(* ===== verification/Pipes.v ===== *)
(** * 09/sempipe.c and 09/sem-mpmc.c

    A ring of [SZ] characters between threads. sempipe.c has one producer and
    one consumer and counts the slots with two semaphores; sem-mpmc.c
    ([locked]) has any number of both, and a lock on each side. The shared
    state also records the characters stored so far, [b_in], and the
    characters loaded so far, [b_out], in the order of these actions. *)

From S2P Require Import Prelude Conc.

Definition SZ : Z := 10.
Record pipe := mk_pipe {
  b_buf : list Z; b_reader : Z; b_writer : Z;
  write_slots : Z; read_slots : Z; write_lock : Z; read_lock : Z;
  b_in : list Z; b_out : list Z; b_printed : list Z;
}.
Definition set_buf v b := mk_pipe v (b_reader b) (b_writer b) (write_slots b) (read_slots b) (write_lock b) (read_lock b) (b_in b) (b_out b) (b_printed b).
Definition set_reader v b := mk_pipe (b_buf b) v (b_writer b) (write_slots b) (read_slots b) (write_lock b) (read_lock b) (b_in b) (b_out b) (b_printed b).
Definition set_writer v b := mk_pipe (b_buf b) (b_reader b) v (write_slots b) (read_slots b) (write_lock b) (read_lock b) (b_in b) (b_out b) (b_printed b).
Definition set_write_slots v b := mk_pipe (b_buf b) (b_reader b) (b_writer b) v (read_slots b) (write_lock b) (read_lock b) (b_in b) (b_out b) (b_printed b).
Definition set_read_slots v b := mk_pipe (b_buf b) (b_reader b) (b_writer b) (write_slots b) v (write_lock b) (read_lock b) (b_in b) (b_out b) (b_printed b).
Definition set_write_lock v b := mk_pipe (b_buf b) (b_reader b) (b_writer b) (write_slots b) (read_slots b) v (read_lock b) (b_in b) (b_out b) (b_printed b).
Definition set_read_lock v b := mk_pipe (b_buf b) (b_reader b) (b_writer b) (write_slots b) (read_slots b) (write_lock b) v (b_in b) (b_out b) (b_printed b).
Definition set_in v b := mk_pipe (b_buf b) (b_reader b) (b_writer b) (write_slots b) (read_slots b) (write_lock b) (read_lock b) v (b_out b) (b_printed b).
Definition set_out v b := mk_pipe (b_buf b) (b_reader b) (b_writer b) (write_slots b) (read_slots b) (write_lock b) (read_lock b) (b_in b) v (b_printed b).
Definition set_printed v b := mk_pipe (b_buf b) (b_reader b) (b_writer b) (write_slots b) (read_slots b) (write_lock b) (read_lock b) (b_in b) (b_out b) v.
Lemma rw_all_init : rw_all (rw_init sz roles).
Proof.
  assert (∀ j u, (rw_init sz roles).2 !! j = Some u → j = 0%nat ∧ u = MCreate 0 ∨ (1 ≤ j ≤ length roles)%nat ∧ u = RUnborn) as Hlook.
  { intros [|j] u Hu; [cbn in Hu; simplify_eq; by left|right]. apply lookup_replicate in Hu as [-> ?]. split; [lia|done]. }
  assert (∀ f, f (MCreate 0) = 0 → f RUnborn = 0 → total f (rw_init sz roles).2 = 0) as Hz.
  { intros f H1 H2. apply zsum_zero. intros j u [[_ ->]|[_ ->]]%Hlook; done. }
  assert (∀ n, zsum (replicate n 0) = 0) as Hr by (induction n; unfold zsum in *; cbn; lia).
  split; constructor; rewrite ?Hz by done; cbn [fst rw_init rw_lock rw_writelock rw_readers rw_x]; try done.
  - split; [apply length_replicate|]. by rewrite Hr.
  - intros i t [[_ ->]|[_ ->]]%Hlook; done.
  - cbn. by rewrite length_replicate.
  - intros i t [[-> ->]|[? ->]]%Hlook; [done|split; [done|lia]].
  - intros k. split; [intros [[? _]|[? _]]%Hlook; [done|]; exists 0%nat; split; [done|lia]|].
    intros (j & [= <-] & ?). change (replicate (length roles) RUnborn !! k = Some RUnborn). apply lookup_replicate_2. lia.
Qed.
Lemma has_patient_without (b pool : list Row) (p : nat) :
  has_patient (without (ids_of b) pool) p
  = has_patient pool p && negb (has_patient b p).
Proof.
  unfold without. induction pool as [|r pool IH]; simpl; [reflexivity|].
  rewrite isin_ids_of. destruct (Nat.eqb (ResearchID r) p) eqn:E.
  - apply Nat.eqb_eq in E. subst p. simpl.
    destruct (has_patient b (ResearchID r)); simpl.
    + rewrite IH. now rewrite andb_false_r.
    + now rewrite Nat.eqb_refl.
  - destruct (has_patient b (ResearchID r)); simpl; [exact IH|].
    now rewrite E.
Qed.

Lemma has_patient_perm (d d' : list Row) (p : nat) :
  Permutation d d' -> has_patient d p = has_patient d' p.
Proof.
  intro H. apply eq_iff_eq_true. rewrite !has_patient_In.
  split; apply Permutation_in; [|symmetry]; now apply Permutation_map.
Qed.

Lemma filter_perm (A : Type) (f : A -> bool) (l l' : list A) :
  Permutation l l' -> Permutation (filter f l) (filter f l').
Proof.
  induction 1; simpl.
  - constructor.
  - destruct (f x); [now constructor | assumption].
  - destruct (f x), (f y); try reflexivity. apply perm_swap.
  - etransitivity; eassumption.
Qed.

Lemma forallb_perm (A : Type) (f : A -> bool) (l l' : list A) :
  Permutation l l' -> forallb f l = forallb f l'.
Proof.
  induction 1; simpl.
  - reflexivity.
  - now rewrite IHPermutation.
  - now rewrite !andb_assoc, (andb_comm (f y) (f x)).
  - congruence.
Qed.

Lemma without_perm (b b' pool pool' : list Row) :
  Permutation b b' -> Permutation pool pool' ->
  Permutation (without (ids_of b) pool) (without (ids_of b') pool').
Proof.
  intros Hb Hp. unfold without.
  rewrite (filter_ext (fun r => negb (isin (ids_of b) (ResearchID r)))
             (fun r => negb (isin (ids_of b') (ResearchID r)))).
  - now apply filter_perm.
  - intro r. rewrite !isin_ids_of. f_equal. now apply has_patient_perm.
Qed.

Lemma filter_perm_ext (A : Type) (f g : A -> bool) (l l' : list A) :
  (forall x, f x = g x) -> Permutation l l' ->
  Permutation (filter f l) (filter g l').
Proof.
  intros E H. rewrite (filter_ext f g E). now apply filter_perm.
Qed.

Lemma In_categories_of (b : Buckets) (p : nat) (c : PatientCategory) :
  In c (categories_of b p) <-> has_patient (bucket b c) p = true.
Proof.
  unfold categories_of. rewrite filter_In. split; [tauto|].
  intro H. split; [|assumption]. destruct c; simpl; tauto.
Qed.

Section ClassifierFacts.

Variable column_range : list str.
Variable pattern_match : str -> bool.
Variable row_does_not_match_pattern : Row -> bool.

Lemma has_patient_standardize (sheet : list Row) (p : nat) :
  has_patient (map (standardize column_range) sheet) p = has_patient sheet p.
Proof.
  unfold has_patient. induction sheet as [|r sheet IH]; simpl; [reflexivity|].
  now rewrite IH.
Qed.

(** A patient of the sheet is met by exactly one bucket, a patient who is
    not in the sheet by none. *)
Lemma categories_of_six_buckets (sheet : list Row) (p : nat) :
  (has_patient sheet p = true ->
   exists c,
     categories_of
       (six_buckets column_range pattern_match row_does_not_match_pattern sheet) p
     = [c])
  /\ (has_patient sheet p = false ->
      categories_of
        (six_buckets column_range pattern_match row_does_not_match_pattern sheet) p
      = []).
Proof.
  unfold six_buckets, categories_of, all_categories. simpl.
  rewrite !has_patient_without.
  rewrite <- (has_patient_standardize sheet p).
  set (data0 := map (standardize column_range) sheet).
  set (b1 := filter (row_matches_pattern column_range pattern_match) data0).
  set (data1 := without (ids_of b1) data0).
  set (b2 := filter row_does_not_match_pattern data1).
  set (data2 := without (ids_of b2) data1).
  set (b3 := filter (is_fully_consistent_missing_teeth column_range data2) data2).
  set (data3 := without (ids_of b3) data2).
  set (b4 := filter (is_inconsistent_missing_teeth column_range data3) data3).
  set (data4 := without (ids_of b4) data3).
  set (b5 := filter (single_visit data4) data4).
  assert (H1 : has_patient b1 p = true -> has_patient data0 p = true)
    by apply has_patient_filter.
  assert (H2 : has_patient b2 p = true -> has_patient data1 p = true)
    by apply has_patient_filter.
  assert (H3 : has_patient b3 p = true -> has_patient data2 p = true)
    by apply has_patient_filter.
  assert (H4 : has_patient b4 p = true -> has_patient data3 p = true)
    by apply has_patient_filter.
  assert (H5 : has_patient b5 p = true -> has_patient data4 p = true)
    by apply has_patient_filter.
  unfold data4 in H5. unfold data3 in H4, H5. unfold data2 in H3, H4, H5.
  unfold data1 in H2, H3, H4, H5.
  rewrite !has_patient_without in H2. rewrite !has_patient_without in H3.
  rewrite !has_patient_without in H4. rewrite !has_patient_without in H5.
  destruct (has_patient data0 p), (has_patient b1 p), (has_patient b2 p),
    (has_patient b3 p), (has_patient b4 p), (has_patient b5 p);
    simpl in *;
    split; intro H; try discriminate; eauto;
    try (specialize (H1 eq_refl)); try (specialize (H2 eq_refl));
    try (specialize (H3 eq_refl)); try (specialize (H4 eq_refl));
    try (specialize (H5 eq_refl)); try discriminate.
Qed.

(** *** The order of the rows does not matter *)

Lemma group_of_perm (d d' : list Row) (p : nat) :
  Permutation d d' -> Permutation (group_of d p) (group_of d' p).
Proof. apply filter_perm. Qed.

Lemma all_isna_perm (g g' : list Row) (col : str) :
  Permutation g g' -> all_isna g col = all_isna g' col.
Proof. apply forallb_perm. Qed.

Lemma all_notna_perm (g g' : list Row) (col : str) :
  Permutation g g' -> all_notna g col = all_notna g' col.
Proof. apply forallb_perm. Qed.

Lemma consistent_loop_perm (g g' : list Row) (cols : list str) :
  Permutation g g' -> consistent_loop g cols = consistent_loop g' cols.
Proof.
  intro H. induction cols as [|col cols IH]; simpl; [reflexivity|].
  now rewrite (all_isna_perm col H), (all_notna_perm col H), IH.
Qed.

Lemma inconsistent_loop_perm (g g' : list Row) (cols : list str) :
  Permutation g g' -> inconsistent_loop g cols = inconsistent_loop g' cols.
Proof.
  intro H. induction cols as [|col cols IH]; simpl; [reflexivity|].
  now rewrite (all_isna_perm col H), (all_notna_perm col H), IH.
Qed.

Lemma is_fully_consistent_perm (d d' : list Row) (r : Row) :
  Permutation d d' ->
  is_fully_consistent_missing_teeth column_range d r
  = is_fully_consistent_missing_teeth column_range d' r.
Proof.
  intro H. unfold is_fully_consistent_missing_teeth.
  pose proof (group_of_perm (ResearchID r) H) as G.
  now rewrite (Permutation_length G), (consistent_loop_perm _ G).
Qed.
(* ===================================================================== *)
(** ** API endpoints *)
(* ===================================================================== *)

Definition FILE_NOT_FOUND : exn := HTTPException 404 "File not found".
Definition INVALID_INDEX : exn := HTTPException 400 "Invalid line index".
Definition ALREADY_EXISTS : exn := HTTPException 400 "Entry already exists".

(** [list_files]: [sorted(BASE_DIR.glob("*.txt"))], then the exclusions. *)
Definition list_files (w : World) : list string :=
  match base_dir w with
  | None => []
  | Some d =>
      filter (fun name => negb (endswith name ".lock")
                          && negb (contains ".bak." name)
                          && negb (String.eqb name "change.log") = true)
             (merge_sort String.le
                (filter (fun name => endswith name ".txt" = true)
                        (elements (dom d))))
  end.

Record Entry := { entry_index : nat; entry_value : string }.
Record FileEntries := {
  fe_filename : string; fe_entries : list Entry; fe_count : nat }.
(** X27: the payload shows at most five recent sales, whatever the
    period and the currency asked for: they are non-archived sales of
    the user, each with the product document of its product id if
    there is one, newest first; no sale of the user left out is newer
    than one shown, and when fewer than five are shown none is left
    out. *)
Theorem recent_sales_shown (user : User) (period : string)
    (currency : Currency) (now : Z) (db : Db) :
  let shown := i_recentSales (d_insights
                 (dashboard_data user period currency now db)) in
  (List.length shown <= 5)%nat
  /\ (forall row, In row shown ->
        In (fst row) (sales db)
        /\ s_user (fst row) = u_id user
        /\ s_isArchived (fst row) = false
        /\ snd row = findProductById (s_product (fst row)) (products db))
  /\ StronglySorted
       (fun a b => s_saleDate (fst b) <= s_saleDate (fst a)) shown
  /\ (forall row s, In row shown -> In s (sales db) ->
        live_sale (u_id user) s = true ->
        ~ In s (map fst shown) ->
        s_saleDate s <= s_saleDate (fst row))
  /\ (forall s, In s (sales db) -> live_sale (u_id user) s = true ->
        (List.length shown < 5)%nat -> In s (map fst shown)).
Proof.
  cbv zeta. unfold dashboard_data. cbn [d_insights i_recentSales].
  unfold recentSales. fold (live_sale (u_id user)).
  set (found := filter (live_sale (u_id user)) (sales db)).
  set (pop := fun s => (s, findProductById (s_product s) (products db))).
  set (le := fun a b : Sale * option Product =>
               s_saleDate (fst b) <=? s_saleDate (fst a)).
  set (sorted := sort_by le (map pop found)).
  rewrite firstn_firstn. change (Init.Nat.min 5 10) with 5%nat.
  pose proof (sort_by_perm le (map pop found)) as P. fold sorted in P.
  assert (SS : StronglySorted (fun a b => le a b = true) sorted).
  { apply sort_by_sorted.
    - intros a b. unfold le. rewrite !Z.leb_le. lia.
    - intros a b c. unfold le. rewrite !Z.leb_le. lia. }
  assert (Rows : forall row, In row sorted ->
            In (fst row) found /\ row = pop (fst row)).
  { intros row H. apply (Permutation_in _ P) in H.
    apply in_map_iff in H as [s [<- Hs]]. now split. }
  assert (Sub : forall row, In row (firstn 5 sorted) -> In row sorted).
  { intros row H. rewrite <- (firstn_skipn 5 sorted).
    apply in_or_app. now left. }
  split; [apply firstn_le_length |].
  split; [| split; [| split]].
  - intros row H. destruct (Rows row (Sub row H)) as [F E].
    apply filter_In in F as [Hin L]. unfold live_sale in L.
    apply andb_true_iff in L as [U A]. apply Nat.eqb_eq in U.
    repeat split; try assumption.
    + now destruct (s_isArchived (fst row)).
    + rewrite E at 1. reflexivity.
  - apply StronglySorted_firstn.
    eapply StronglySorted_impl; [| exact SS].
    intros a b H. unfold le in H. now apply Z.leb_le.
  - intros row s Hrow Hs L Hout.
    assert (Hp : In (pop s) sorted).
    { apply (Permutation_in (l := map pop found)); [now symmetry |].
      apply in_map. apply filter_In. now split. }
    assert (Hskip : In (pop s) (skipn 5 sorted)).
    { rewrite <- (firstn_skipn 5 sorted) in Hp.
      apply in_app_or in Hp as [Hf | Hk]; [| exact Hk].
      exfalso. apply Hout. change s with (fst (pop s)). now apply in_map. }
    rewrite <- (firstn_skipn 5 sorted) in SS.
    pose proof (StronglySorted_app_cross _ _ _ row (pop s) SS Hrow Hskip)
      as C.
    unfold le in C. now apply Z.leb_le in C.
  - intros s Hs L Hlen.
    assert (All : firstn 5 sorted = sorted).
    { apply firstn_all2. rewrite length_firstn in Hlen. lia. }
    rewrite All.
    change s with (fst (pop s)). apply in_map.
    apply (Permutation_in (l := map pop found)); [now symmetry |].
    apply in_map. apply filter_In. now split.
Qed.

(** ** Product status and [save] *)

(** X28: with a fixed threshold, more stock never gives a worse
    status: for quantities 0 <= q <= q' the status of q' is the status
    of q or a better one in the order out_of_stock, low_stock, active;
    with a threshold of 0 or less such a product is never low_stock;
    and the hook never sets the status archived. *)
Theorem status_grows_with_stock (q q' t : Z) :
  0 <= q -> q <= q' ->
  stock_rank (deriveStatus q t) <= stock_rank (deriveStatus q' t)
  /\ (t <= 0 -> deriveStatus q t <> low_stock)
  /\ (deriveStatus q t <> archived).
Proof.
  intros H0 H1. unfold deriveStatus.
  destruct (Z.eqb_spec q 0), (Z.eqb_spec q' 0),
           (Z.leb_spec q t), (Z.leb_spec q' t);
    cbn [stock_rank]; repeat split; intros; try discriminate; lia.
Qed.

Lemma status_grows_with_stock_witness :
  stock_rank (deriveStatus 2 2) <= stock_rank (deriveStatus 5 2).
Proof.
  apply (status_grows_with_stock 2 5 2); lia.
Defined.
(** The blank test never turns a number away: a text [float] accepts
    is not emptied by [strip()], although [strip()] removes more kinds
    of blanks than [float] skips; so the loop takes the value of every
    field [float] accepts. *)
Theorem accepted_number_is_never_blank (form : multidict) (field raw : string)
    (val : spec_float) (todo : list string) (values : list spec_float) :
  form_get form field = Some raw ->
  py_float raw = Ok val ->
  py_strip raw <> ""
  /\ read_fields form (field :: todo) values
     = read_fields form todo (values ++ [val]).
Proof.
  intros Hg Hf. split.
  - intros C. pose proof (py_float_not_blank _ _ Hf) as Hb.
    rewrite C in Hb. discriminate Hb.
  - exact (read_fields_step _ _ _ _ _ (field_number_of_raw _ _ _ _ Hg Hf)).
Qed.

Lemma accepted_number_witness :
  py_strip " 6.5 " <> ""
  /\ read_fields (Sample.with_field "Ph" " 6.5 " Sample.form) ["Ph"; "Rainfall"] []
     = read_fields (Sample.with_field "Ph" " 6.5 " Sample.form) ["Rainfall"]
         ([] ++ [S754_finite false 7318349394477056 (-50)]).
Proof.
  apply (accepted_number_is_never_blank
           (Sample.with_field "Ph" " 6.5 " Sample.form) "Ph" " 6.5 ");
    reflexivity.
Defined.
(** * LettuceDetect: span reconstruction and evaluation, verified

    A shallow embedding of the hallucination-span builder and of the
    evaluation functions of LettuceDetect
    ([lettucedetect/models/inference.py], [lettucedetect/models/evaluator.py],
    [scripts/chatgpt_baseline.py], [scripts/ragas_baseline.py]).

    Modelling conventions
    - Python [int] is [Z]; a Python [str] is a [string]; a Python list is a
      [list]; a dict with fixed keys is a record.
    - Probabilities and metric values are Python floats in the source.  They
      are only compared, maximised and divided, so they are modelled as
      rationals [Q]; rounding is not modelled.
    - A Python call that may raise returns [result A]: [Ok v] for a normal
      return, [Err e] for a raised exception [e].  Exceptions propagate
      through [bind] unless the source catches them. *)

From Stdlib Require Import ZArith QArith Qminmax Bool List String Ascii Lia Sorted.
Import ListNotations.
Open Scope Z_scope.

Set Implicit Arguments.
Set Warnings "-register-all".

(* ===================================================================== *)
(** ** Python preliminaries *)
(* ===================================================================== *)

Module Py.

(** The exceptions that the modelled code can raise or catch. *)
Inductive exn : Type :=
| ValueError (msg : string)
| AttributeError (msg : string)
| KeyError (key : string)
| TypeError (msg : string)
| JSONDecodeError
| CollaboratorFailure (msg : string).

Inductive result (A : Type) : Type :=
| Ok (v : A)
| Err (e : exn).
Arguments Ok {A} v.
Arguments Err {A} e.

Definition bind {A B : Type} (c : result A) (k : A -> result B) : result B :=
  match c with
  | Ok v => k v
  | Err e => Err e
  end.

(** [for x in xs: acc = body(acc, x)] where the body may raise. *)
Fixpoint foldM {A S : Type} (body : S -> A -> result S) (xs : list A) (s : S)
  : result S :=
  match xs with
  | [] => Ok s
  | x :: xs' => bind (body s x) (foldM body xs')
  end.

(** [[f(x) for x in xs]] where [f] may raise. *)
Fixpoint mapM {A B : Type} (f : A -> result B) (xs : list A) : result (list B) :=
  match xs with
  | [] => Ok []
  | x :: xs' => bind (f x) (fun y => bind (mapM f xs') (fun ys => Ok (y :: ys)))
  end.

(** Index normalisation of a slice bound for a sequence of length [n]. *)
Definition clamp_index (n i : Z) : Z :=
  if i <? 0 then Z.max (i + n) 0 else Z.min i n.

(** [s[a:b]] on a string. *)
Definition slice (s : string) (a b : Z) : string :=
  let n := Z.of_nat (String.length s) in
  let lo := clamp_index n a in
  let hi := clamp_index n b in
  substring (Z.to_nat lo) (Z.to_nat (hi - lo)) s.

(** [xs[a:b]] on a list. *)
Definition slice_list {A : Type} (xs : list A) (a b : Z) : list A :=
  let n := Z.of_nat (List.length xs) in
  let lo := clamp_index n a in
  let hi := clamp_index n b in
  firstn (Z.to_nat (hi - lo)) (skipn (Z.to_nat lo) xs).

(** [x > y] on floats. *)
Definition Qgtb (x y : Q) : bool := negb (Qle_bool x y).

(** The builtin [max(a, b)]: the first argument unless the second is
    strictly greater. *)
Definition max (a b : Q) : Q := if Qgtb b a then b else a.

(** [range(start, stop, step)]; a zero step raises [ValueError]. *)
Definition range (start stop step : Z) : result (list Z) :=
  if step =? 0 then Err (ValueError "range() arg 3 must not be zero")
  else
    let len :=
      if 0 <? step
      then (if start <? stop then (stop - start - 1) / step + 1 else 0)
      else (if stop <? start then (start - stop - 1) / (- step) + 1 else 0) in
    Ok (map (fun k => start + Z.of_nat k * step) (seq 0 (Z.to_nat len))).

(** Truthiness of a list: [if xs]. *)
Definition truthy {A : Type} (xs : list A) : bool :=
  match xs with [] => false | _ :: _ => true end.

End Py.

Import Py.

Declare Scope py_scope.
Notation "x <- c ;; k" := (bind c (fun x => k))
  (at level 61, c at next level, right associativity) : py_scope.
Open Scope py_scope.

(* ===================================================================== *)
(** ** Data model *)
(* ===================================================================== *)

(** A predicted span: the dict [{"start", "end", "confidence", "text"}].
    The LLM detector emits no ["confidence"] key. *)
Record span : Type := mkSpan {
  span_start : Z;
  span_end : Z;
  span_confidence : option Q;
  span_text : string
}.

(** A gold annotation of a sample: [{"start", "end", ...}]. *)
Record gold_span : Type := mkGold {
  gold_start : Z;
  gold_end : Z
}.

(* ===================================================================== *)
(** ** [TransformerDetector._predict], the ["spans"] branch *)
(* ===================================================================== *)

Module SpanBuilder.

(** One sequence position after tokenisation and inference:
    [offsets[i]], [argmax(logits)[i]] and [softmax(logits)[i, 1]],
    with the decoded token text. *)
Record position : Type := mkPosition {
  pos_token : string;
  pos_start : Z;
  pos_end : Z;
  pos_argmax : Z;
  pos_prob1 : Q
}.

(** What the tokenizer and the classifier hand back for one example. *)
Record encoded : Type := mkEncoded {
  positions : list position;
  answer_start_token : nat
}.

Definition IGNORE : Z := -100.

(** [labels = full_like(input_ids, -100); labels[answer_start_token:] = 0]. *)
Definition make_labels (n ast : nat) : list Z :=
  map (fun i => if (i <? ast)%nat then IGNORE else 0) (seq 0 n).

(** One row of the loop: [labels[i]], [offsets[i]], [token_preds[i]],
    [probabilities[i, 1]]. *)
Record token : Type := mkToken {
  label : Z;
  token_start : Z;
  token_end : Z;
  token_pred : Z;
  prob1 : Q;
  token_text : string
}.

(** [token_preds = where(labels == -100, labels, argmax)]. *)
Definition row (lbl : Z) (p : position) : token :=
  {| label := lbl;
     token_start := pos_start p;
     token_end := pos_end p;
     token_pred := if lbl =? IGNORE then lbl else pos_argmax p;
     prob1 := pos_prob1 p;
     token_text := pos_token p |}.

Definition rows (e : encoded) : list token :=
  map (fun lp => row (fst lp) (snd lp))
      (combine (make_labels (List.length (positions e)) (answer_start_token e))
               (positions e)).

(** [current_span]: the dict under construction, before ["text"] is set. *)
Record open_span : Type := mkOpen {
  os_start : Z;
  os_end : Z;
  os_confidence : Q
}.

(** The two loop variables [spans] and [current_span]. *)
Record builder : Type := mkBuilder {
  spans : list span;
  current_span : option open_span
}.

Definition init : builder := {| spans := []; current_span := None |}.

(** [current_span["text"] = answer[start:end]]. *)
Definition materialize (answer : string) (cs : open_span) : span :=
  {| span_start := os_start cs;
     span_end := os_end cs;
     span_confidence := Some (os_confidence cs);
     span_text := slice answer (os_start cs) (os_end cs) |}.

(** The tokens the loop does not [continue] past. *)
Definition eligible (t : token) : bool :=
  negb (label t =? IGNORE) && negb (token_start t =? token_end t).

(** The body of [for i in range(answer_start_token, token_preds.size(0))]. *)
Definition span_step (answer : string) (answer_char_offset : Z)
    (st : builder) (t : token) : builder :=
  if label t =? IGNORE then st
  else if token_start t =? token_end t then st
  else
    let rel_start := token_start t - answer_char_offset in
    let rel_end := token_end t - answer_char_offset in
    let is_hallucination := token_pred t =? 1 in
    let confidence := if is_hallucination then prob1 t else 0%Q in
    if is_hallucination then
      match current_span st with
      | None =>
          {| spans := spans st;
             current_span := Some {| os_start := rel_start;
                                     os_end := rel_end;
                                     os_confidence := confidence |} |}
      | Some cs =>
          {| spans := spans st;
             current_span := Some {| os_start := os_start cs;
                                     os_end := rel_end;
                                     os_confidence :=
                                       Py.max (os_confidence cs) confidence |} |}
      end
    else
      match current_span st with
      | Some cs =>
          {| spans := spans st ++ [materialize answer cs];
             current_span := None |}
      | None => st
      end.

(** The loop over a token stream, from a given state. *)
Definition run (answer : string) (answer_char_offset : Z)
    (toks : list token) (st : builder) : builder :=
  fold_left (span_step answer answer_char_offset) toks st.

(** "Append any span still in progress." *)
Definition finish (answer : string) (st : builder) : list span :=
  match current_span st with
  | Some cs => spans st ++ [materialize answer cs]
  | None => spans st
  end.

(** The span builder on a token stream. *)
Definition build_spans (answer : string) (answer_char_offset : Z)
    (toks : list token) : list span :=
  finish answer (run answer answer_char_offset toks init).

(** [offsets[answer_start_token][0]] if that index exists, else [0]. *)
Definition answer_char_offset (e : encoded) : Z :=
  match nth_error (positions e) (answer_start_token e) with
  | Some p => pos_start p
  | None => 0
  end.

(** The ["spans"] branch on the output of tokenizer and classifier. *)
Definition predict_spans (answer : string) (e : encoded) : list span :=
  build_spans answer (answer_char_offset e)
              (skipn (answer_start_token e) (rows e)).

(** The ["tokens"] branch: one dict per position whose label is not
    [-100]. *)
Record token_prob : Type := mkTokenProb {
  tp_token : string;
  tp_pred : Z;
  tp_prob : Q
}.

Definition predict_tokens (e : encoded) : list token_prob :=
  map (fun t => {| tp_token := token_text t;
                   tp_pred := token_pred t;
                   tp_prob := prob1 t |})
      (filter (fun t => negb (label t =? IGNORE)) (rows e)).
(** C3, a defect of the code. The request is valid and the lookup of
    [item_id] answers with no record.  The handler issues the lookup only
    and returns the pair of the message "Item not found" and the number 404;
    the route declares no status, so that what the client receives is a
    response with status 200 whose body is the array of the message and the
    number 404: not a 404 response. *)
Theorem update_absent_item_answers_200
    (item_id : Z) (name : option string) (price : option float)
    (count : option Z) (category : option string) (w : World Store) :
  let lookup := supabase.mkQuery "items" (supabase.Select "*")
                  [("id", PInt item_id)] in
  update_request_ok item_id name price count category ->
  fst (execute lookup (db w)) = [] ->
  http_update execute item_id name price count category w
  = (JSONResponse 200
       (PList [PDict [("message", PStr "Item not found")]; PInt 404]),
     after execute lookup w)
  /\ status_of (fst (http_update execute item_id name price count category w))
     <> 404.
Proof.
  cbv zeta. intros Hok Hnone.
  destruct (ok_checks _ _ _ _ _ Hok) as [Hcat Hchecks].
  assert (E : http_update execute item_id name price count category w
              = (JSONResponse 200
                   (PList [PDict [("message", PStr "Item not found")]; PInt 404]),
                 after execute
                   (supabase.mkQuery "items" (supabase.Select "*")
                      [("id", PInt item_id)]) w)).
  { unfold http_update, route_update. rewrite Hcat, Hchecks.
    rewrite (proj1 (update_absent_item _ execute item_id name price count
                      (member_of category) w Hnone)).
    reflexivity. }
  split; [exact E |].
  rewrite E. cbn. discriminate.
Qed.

+===+

WHAT THE TASK ASKS: Every line of the listing that holds the word "each" should be counted. Please give that number only.

EXERCISE RESPONSE: 2